Wall Street's chief regulator has officially hit the pause button on a series of deadlines requiring the largest U.S. exchanges to rethink their market data businesses.

On Dec. 14, the SEC's five-person commission rejected the New York Stock Exchange's motion to stay an October remand order that forced the Intercontinental Exchange Inc.-owned venue, Nasdaq Inc. and Cboe Global Markets Inc. to review and resubmit more than 400 contested market data-related fee filings. The agency also delayed the implementation of a one-year timeline that requires exchanges to meet certain benchmarks as they review those challenged filings.

The rejection came four weeks after the New York Stock Exchange told the regulator that it had until Nov. 30 to grant its stay request. If the SEC did not comply with the inquiry, the exchange said it would seek out judicial relief in federal court over the filing resubmissions.

But two weeks after the exchange's deadline, the SEC denied the "premature" stay motion. The agency said there are still several pending motions for reconsideration that relate to the original October decision, which, if granted, "might obviate the need for judicial review," the SEC wrote in its Dec. 14 decision.

The decision marks the latest development in what has become a complex legal web ensnaring the SEC, the exchanges and several other market participants.

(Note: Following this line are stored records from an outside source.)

(** X4: with the default flag, a text that holds a terminator is cut
    right after its last one: the result is not empty and its last
    character is a terminator. *)
Theorem trim_ends_with_terminator (s : pystr) (c : char) :
  In c s -> is_terminator false c = true ->
  exists body t,
    trim_to_end_sentence s false = body ++ [t] /\ is_terminator false t = true.
Proof.
  intros Hin Hc.
  destruct (last_terminator_cases false s)
    as [Hnone | [pre [t [post [-> [Ht Hpost]]]]]].
  - apply Hnone in Hin. congruence.
  - exists pre, t. split; [|exact Ht].
    rewrite (trim_split false pre post t Ht Hpost).
    apply rstrip_keeps_last, terminator_not_space, Ht.
Qed.

Lemma trim_ends_with_terminator_witness :
  exists body t,
    trim_to_end_sentence (lit "One sentence. Incomplete cut off") false = body ++ [t]
    /\ is_terminator false t = true.
Proof.
  apply (trim_ends_with_terminator (lit "One sentence. Incomplete cut off") 46%N).
  - simpl. tauto.
  - reflexivity.
Defined.

(** ** Stream re-framer: the shape of what it yields and reads *)

Lemma content_deltas_data (chunks : list chunk) (e : wire_event) :
  In e (content_deltas chunks) -> exists payload, e = EvData payload.
Proof.
  unfold content_deltas. rewrite in_flat_map. intros [c [_ Hin]].
  unfold content_delta in Hin.
  destruct (chunk_choices c) as [|first others]; [contradiction|].
  destruct (delta_content first) as [content|]; [|contradiction].
  destruct Hin as [<- | []]. unfold delta_event. eauto.
Qed.

Lemma data_events_not_done (events : list wire_event) :
  (forall e, In e events -> exists payload, e = EvData payload) ->
  ends_with_done events = false.
Proof.
  intros H. unfold ends_with_done.
  destruct (rev events) as [|e rest] eqn:E; [reflexivity|].
  destruct (H e) as [payload ->]; [|reflexivity].
  apply in_rev. rewrite E. now left.
Qed.

(** The loop yields the deltas of the chunks it read and then at most one
    closing record; the chunks it read are the first ones of the stream. *)
Lemma reframe_shape (chunks : list chunk) (failure : option pystr) :
  (exists tail,
      emitted (reframe chunks failure)
      = content_deltas (consumed (reframe chunks failure)) ++ tail /\
      (tail = [] \/ tail = [EvDone] \/ exists error, tail = [error_event error]))
  /\ (exists unread, chunks = consumed (reframe chunks failure) ++ unread).
Proof.
  induction chunks as [|c rest [[tail [IHe IHt]] [unread IHu]]].
  - destruct failure as [error|]; (split; [|now exists []]); simpl.
    + exists [error_event error]. eauto.
    + exists []. auto.
  - destruct (chunk_choices c) as [|first others] eqn:Hc.
    + cbn [reframe]. rewrite Hc. cbn [emitted consumed]. split.
      * exists [error_event (lit "list index out of range")].
        unfold content_deltas, content_delta. simpl. rewrite Hc. eauto.
      * now exists rest.
    + assert (Hne : chunk_choices c <> []) by (rewrite Hc; discriminate).
      destruct (reframe_cons c rest failure Hne) as [-> ->].
      destruct (signals_finish c).
      * split; [|now exists rest].
        exists [EvDone]. unfold content_deltas. simpl. rewrite app_nil_r. auto.
      * split.
        -- exists tail. rewrite IHe. unfold content_deltas. simpl.
           rewrite app_assoc. auto.
        -- exists unread. simpl. now f_equal.
Qed.

(** X5: whatever the upstream does, the records of a streaming response
    are the content deltas of the chunks read, followed by at most one
    closing record, the sentinel or one error record; the sentinel never
    occurs among the deltas, so nothing follows it. *)
Theorem stream_events_shape (up : client) (kwargs : params) :
  exists tail,
    emitted (generate_stream up kwargs)
    = content_deltas (consumed (generate_stream up kwargs)) ++ tail
    /\ (tail = [] \/ tail = [EvDone] \/ exists error, tail = [error_event error])
    /\ ~ In EvDone (content_deltas (consumed (generate_stream up kwargs))).
Proof.
  assert (Hnot : forall chunks, ~ In EvDone (content_deltas chunks)).
  { intros chunks Hin. apply content_deltas_data in Hin as [payload H].
    discriminate. }
  rewrite generate_stream_emitted, generate_stream_consumed.
  destruct (create_stream up kwargs) as [error|s].
  - exists [error_event error]. repeat split; eauto.
  - destruct (reframe_shape (stream_chunks s) (stream_failure s))
      as [[tail [He Ht]] _].
    exists tail. repeat split; auto.
Qed.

In October, the SEC provided Wall Street with a landmark legal win in the ongoing debate over exchanges' market data products, which brokers/dealers, banks and traders have argued are unreasonably expensive. It was then that the SEC issued its remand order, saying that the exchanges had six months from the ruling to create and report procedures for how future fee filings would be developed. The exchanges would then have another six months to institute those new processes.

The New York Stock Exchange, Nasdaq and Cboe have all taken issue with the October ruling. Cboe has called the decision to send back the filings "an unprecedented, extraordinary overreach" by the SEC. In November, the New York Stock Exchange argued that the order to create new procedures has "no basis in law."

Now, as the agency reviews the pending motions for reconsideration, the SEC has put those timetables on hold, the agency said in its most recent determination.

Spokespeople for the New York Stock Exchange, Nasdaq and Cboe declined to comment on the decision.